Team NVIDIA, a group of data scientists and technologists, brought diverse skills to the KDD Cup 2024. Key members include Gilberto, a former #1 ranked Kaggle competitor with a background in Electrical Engineering; Chris, a Ph.D. holder in computational science and mathematics with experience across various professions; Benedikt Schifferer, a manager of Applied Research with expertise in recommender systems and LLMs; Ivan Sorokin, a Senior LLM Technologist; Ahmet Erdem, a Kaggle Grandmaster and open-source contributor; and Simon, a senior LLM technologist specializing in deep learning applications in computer vision and NLP.
Winning Strategy:
Team NVIDIA’s strategy for the KDD Cup 2024 involved the deployment of five fine-tuned Qwen2-72B LLM models, one for each of the competition’s tracks, leveraging cutting-edge techniques and substantial computational resources:
- Data Transformation and Model Training:
• The team transformed data from six public datasets, including Amazon-M2 and MMLU, into 500k question-answer pairs across 40 tasks and 5 task types.
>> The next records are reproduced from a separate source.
(** The direct path of [process] ends with the transcript stored and the
    success response as soon as one fragment is not blank. *)
Lemma process_direct_completes (W : World) (req : ProcessRequest) (st : State)
    (u title channel : string) (d : Q) (segments : list string) :
  url req = Some u -> nonempty u = true ->
  nonempty (extract_video_id W u) = true ->
  get_video_info W u = (title, d, channel) ->
  Qltb 1800 d = false -> force_chunked req = false ->
  download_audio W u (AUDIO_DIR +:+ "/" +:+ audio_file (extract_video_id W u)) = true ->
  split_audio (audio W) (AUDIO_DIR +:+ "/" +:+ audio_file (extract_video_id W u))
    120 false = Some segments ->
  (exists seg, In seg segments
     /\ blank (transcribe_single_segment (speech W) (p_language req) seg) = false) ->
  exists preview lang keywords st',
    process W req st
    = (Processed (extract_video_id W u) title preview lang keywords, st', None)
    /\ transcripts st' !! transcript_file (extract_video_id W u)
       = Some (transcribe_segments (speech W) segments (p_language req))
    /\ progress.message (progress_status st') = "Processing complete!"
    /\ progress.percentage (progress_status st') = 100.
Proof.
  intros Hu Hne Hvid Hinfo Hshort Hforce Hdl Hsplit (seg & Hin & Hseg).
  unfold process. rewrite Hu. destruct u as [|c u']; [discriminate |].
  rewrite Hvid. cbn [negb].
  rewrite Hinfo, Hshort, Hforce. cbn [orb].
  generalize (progress_update W
                (upd "Getting video information..." (Some 10)
                   (extract_video_id W (String c u')))
                (process_started W (extract_video_id W (String c u')) st)).
  intros st1. unfold process_direct. rewrite Hdl. cbn [negb].
  assert (Hlen : Qltb 3600 d = false).
  { unfold Qltb in *. apply negb_false_iff in Hshort. apply negb_false_iff.
    apply Qle_bool_iff in Hshort. apply Qle_bool_iff.
    eapply Qle_trans; [exact Hshort | discriminate]. }
  rewrite Hlen, Hsplit.
  destruct segments as [|s0 rest]; [destruct Hin |].
  assert (Hnb : negb (nonempty (strip
             (transcribe_segments (speech W) (s0 :: rest) (p_language req)))) = false).
  { rewrite strip_nonempty, negb_involutive.
    destruct (blank (transcribe_segments _ _ _)) eqn:Hb; [| reflexivity].
    apply transcribe_segments_blank in Hb.
    rewrite forallb_forall in Hb.
    specialize (Hb _ (in_map _ _ _ Hin)). congruence. }
  rewrite Hnb.
  match goal with
  | |- context [finish_direct W ?v ?t ?c ?d ?l ?p ?tr ?s] =>
      destruct (finish_direct_spec W v t c d l p tr s)
        as (preview & lang & keywords & st' & E & Ht & Hm & Hp)
  end.
  rewrite E. exists preview, lang, keywords, st'. auto.
Qed.
(** * OctoPrint MultiCam: settings migration, webcam descriptors, snapshot
      proxy and plugin registration

    A shallow embedding of [octoprint_multicam/__init__.py].  Python values
    are an inductive type, dictionaries are finite maps, exceptions are an
    error type, and the code that touches the plugin's settings store, the
    logger or the network runs in a small state-and-exception monad.

    The module contains an f-string (in [take_webcam_snapshot]), so it can
    only be loaded by Python 3.6 or later: the embedding follows Python 3
    semantics (ordering [None] against an integer raises [TypeError],
    [enumerate] yields tuples, [map] is evaluated in list order). *)

From stdpp Require Import gmap strings list pretty.
From Stdlib Require Import ZArith.

(** ** Python values and exceptions *)

(** The scalar values a settings field can hold (YAML/JSON scalars; floats
    are left out). *)
Inductive value :=
| VNone
| VBool (b : bool)
| VInt (n : Z)
| VStr (s : string).

#[global] Instance value_eq_dec : EqDecision value.
Proof. solve_decision. Defined.

(** Python truthiness. *)
Definition truthy (v : value) : bool :=
  match v with
  | VNone => false
  | VBool b => b
  | VInt n => negb (n =? 0)%Z
  | VStr s => negb (bool_decide (s = ""))
  end.

(** [a or b]: the first operand when it is truthy, otherwise the second. *)
Definition py_or (a b : value) : value := if truthy a then a else b.

(** [str(v)], as used by ["%s" % v] on a non-tuple operand. *)
Definition py_str (v : value) : string :=
  match v with
  | VNone => "None"
  | VBool true => "True"
  | VBool false => "False"
  | VInt n => pretty n
  | VStr s => s
  end.

Inductive exn :=
| TypeError
| AttributeError
| KeyError
| StopIteration
| WebcamNotAbleToTakeSnapshotException
| HTTPError (status : Z)
| RequestException.

#[global] Instance exn_eq_dec : EqDecision exn.
Proof. solve_decision. Defined.

Inductive result (A : Type) :=
| Ok (a : A)
| Raise (e : exn).

Arguments Ok {A} a.
Arguments Raise {A} e.

Definition rbind {A B} (r : result A) (k : A → result B) : result B :=
  match r with
  | Ok a => k a
  | Raise e => Raise e
  end.

Notation "'let?' x ':=' r 'in' k" := (rbind r (λ x, k))
  (at level 10, x name, r at level 100, k at level 200).

(** [list(map(f, items))]: elements are converted in order and the first
    exception ends the traversal. *)
Fixpoint map_result {A B} (f : A → result B) (items : list A) : result (list B) :=
  match items with
  | [] => Ok []
  | x :: rest =>
      let? y := f x in
      let? ys := map_result f rest in
      Ok (y :: ys)
  end.

(** [current < n] where [current] is an integer or [None]. *)
Definition py_lt (current : option Z) (n : Z) : result bool :=
  match current with
  | Some c => Ok (bool_decide (c < n)%Z)
  | None => Raise TypeError
  end.

(** [d[k]] on a dictionary. *)
Definition py_getitem {A} (d : gmap string A) (k : string) : result A :=
  match d !! k with
  | Some x => Ok x
  | None => Raise KeyError
  end.

(** ** The host's webcam schema

    [Webcam] and [WebcamCompatibility] belong to the host; they are taken as
    plain records with the fields that the constructor calls name. *)

Module WebcamCompatibility.
Record t := mk {
  stream : value;
  streamTimeout : Z;
  streamRatio : value;
  cacheBuster : bool;
  streamWebrtcIceServers : list string;
  snapshot : value;
  snapshotTimeout : Z;
  snapshotSslValidation : bool
}.
End WebcamCompatibility.

Module Webcam.
Record t := mk {
  name : string;
  displayName : value;
  flipH : value;
  flipV : value;
  rotate90 : value;
  snapshotDisplay : value;
  canSnapshot : bool;
  compat : WebcamCompatibility.t;
  extras : gmap string value
}.
End Webcam.

(** ** Objects, the plugin instance and the world *)

#[warnings="-register-all"]
Inductive pyobj :=
| OVal (v : value)
| ODict (d : gmap string value)
| OTuple (items : list pyobj)
| OList (items : list pyobj)
| OWebcam (w : Webcam.t)
| OCompat (c : WebcamCompatibility.t)
| OMethod (attr : string)
| OHost (attr : string).

(** The attributes [__init__] sets on the instance. *)
Record MultiCamPlugin := {
  streamTimeout : Z;
  snapshotTimeout : Z;
  cacheBuster : bool;
  snapshotSslValidation : bool;
  webRtcServers : list string
}.

Definition __init__ : MultiCamPlugin :=
  {| streamTimeout := 15;
     snapshotTimeout := 15;
     cacheBuster := true;
     snapshotSslValidation := true;
     webRtcServers := [] |}.

Inductive event :=
| LogDebug (msg : string)
| HttpGet (url : string) (timeout : Z) (verify : bool).

(** What the code can observe and change: the value stored under
    [multicam_profiles] in the plugin's settings, and the log and network
    effects issued so far (oldest first). *)
Record world := {
  multicam_profiles : list (gmap string value);
  events : list event
}.

Definition Py (A : Type) : Type := world → result A * world.

Definition ret {A} (a : A) : Py A := λ w, (Ok a, w).

Definition lift {A} (r : result A) : Py A := λ w, (r, w).

Definition bind {A B} (m : Py A) (k : A → Py B) : Py B :=
  λ w, match m w with
       | (Ok a, w') => k a w'
       | (Raise e, w') => (Raise e, w')
       end.

Notation "'let!' x ':=' m 'in' k" := (bind m (λ x, k))
  (at level 10, x name, m at level 100, k at level 200).

Definition emit (e : event) : Py unit :=
  λ w, (Ok tt, {| multicam_profiles := multicam_profiles w;
                  events := events w ++ [e] |}).

(** [self._logger.debug(msg)] *)
Definition logger_debug (msg : string) : Py unit := emit (LogDebug msg).

(** [self._settings.get(['multicam_profiles'])] *)
Definition settings_get_profiles : Py (list (gmap string value)) :=
  λ w, (Ok (multicam_profiles w), w).

(** [self._settings.set(['multicam_profiles'], profiles)] *)
Definition settings_set_profiles (profiles : list (gmap string value)) : Py unit :=
  λ w, (Ok tt, {| multicam_profiles := profiles; events := events w |}).

Record response := {
  status_code : Z;
  content_chunks : list (list Byte.byte)
}.

(** [r.raise_for_status()] *)
Definition raise_for_status (r : response) : result unit :=
  if bool_decide (400 ≤ status_code r < 600)%Z
  then Raise (HTTPError (status_code r))
  else Ok tt.
(** Changing room does not discard the buffer.  When the armed timer fires
    after the new socket has opened, the buffered points are sent on the
    new connection right after the join, under the room name the timer was
    armed with.  When it fires before, nothing is sent and the timer is
    cleared, but the points stay buffered, and a flush that runs once the
    socket is open sends them, after the join. *)
Theorem room_change_keeps_unsent_points c r r' :
  moveBuffer c ≠ [] → flushTimer c = Some r →
  moveBuffer (changeRoom c) = moveBuffer c
  ∧ (let c' := turns c [JoinRoomClicked; SocketOpened; FlushTimerFired] in
     sent c' = sent c ++ [JoinMsg (room c) (userId c);
                          MoveMsg r (userId c) (moveBuffer c)]
     ∧ moveBuffer c' = [])
  ∧ (let c' := turns c [JoinRoomClicked; FlushTimerFired; SocketOpened] in
     sent c' = sent c ++ [JoinMsg (room c) (userId c)]
     ∧ moveBuffer c' = moveBuffer c
     ∧ flushTimer c' = None
     ∧ sent (flushMoveBuffer r' c')
       = sent c ++ [JoinMsg (room c) (userId c);
                    MoveMsg r' (userId c) (moveBuffer c)]
     ∧ moveBuffer (flushMoveBuffer r' c') = []).
Proof.
  intros Hb Ht. cbv zeta.
  change (turns c [JoinRoomClicked; SocketOpened; FlushTimerFired])
    with (turn (turn (changeRoom c) SocketOpened) FlushTimerFired).
  change (turns c [JoinRoomClicked; FlushTimerFired; SocketOpened])
    with (turn (turn (changeRoom c) FlushTimerFired) SocketOpened).
  assert (ws (changeRoom c) = Some (mkSocket CONNECTING (room c))
          ∧ sent (changeRoom c) = sent c
          ∧ moveBuffer (changeRoom c) = moveBuffer c
          ∧ flushTimer (changeRoom c) = flushTimer c
          ∧ userId (changeRoom c) = userId c) as (Hws & Hs & Hm & Hf & Hu).
  { unfold changeRoom, connectWs, setupCanvas. by destruct (canvas c). }
  split; [exact Hm|].
  set (d := changeRoom c) in *. clearbody d.
  assert (∀ e, ws e = ws d → userId e = userId d →
               turn e SocketOpened
               = send (JoinMsg (room c) (userId d))
                   (set_connected true
                      (set_ws (Some (mkSocket OPEN (room c))) e))) as Hopen.
  { intros e He Hue. unfold turn, onopen. rewrite He, Hws. simpl.
    by rewrite Hue. }
  split.
  - rewrite (Hopen d) by done.
    unfold turn. simpl. rewrite Hf, Ht. unfold onFlushTimer.
    rewrite flush_ready.
    + simpl. by rewrite Hs, Hm, Hu, <-app_assoc.
    + done.
    + simpl. by rewrite Hm.
  - assert (turn d FlushTimerFired = set_flushTimer None d) as ->.
    { unfold turn. rewrite Hf, Ht. unfold onFlushTimer.
      apply flush_idle. left. unfold ws_open. simpl. by rewrite Hws. }
    rewrite (Hopen (set_flushTimer None d)) by done.
    simpl. rewrite Hs, Hm, Hu. split; [done|]. split; [done|]. split; [done|].
    rewrite flush_ready.
    + simpl. by rewrite Hs, Hm, Hu, <-app_assoc.
    + done.
    + simpl. by rewrite Hm.
Qed.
• They fine-tuned multiple Qwen2-72B models using QLoRA on NVIDIA’s powerful 8xA100 80GB GPUs, employing techniques like DeepSpeed and Axolotl for efficiency.
- Model Optimization and Fine-Tuning:
• Fine-tuning involved adjusting LoRA parameters and experimenting with different weights for model adapters to optimize performance across various tasks.
• The models were trained with specific prompts tailored to simulate an online shopping assistant, enhancing task-specific performance.
- Quantization and Inference Optimization:
• To meet the competition’s stringent hardware limitations and inference time constraints, Team NVIDIA employed 4-bit AWQ quantization and batch inference strategies using software vLLM, significantly reducing the model’s memory footprint.
• During inference, logits processors were added to the model’s predictions to ensure output accuracy, particularly in handling structured responses like numbers and commas.
- Ensemble Techniques:
• The final submissions for each track involved sophisticated ensembles of base models and multiple LoRA adapters, fine-tuned to enhance the accuracy and robustness of the solutions.
Impact and Contributions:
Team NVIDIA’s comprehensive approach showcased their technical prowess and ability to innovate within constraints, leading to their first-place victory in all five competition tracks. Their work demonstrates the powerful capabilities of LLMs in handling diverse and complex real-world NLP tasks, particularly in a competitive setting with limited hardware resources.